● **Try it**
Would you please copy every line below that includes the string "auto"?

● **The input**

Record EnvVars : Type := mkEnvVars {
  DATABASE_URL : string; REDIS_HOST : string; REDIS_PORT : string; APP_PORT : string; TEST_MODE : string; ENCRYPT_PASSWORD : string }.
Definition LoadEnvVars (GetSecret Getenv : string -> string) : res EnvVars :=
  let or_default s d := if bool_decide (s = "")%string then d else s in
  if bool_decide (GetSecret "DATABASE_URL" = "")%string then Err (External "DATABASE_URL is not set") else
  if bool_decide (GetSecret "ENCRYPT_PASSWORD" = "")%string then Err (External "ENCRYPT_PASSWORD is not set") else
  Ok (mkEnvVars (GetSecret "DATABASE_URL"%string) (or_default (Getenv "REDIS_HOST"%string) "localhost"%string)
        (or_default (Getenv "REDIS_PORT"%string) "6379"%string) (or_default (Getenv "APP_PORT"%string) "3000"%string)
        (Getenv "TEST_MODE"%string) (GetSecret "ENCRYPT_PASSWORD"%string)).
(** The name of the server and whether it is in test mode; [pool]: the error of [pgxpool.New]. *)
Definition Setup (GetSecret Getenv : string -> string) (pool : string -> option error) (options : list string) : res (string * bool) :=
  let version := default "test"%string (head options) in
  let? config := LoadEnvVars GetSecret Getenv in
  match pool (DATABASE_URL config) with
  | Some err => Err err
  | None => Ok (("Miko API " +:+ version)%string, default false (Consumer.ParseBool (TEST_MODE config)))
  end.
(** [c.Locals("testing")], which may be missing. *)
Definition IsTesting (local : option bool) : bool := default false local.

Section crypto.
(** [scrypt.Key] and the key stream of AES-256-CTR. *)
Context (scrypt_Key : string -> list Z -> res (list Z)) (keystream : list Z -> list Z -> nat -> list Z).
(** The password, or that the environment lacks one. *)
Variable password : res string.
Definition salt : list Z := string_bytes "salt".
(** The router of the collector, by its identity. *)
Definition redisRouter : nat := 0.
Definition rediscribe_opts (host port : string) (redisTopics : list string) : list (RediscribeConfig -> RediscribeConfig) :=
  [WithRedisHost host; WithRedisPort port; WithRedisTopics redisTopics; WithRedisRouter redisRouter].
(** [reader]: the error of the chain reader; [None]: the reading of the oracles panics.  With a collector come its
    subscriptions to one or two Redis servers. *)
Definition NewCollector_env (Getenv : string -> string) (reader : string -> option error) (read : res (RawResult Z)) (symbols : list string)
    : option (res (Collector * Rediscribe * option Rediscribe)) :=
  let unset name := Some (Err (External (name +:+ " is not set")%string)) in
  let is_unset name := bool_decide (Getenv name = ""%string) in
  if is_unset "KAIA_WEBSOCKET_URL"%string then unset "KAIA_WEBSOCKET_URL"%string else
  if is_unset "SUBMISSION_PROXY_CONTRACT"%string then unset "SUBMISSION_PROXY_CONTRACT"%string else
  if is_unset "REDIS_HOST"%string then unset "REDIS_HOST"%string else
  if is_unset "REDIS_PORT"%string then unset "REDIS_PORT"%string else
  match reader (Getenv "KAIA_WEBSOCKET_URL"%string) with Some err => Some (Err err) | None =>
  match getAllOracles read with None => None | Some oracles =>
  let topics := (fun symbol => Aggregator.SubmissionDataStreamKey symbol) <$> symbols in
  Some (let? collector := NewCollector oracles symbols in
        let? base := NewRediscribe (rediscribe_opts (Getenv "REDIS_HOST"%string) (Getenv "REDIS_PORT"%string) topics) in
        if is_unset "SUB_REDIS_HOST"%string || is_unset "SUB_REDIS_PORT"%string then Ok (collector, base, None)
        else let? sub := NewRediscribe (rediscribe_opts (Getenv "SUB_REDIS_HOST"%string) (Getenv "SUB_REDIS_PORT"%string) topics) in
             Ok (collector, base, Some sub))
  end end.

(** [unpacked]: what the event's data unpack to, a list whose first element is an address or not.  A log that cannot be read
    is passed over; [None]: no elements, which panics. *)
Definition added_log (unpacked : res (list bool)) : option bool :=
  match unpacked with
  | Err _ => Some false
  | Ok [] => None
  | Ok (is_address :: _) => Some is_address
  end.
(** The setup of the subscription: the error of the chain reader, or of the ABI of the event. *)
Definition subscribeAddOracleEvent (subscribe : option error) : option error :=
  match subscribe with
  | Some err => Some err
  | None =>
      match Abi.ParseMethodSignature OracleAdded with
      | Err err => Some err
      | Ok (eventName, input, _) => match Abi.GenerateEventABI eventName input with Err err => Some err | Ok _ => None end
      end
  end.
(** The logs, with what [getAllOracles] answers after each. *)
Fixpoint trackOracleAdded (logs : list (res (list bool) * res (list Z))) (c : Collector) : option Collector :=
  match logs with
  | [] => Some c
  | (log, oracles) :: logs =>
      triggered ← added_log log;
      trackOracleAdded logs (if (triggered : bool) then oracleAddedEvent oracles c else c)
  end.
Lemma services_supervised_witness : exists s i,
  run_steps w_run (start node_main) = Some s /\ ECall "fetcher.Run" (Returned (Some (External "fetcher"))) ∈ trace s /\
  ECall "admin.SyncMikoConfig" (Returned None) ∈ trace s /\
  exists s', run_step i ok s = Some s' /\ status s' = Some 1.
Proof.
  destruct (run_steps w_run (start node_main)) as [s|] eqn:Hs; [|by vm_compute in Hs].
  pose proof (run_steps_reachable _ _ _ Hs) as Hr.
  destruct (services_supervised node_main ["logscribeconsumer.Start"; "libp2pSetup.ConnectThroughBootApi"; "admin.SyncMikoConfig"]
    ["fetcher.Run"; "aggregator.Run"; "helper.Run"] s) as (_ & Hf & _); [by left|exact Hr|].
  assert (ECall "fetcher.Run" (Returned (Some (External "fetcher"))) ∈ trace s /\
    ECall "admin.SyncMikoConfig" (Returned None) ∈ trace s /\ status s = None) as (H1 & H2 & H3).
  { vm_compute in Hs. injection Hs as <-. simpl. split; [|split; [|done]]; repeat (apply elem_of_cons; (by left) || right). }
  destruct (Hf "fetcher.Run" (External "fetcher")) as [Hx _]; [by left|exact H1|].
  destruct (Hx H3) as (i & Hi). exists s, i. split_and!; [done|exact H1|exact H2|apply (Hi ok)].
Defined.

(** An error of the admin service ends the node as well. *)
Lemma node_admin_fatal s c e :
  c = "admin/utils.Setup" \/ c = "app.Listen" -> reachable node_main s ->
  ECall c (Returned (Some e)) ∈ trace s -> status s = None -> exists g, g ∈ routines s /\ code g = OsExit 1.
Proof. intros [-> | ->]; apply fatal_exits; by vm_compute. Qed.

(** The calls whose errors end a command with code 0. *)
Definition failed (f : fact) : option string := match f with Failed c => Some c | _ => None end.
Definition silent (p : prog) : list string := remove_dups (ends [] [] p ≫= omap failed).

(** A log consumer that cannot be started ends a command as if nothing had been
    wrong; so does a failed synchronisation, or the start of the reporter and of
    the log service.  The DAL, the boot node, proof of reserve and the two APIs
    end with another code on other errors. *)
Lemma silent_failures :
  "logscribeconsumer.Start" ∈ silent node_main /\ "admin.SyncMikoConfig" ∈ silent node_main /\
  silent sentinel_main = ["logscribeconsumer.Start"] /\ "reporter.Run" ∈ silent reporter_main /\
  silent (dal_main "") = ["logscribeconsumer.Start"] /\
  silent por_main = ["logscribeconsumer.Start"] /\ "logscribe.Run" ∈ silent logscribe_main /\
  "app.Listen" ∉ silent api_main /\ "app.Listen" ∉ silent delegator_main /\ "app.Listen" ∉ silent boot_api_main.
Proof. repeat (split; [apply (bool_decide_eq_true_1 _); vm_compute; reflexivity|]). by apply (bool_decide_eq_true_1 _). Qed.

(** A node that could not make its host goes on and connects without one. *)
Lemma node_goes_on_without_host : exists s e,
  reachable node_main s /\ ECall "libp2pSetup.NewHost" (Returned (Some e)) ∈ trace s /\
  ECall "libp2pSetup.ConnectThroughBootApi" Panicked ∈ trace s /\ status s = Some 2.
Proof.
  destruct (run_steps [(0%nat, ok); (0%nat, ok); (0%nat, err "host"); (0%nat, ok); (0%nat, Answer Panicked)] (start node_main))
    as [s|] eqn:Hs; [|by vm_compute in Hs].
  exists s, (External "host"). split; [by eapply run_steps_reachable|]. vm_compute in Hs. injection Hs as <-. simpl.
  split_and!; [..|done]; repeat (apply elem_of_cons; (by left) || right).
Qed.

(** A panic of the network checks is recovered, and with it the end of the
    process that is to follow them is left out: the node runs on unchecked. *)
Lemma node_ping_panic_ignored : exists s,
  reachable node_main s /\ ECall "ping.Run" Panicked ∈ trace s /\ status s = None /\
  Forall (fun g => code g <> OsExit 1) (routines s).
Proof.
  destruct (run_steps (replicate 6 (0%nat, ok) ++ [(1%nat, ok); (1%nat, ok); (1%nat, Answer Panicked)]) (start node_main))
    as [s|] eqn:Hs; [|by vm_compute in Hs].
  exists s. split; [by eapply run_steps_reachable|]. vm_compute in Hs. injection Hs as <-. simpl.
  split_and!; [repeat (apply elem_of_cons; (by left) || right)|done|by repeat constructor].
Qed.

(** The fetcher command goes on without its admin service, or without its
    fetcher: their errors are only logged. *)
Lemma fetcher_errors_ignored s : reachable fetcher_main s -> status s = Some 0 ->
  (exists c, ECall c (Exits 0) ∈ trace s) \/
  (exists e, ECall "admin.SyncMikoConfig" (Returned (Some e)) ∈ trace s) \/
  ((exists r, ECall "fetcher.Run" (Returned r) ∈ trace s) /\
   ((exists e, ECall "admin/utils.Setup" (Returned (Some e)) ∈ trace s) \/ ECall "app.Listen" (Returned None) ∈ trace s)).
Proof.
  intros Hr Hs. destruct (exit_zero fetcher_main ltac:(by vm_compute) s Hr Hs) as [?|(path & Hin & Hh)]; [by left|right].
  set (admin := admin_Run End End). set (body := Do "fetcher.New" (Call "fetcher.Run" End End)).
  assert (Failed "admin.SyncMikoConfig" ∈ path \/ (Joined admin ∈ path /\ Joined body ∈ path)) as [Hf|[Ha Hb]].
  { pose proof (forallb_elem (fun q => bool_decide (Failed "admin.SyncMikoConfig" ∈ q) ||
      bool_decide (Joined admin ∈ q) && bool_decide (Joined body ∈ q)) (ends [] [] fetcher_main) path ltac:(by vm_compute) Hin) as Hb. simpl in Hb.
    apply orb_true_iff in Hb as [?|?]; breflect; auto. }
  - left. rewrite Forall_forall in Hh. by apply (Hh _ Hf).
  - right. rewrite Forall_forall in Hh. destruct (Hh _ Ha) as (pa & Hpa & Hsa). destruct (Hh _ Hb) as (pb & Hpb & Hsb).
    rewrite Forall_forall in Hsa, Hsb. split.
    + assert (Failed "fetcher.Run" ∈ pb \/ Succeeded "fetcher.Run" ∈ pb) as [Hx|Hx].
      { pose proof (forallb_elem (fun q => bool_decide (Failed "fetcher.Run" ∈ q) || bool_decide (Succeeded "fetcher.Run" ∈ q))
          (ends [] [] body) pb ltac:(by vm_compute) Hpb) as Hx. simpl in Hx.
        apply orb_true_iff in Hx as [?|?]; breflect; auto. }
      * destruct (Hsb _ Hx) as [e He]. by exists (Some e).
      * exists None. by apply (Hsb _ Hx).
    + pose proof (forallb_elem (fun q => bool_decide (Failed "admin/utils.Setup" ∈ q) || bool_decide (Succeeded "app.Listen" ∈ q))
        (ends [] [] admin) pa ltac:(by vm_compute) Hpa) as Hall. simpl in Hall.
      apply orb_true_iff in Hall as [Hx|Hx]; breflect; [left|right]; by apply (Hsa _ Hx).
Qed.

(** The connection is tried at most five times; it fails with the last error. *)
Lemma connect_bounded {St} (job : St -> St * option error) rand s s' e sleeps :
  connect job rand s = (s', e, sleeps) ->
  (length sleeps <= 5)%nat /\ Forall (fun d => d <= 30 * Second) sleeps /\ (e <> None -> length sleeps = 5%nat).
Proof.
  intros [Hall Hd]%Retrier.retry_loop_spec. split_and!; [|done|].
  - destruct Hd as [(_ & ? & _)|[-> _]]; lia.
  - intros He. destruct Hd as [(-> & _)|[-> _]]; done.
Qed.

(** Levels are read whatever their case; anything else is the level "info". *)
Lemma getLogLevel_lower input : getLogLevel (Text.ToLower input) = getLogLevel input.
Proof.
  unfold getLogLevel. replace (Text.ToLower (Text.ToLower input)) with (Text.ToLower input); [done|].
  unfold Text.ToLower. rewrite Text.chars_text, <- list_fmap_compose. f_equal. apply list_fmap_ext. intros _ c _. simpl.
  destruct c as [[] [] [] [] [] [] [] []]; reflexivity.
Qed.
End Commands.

● **Answer for this exercise**
    apply orb_true_iff in Hb as [?|?]; breflect; auto. }
        apply orb_true_iff in Hx as [?|?]; breflect; auto. }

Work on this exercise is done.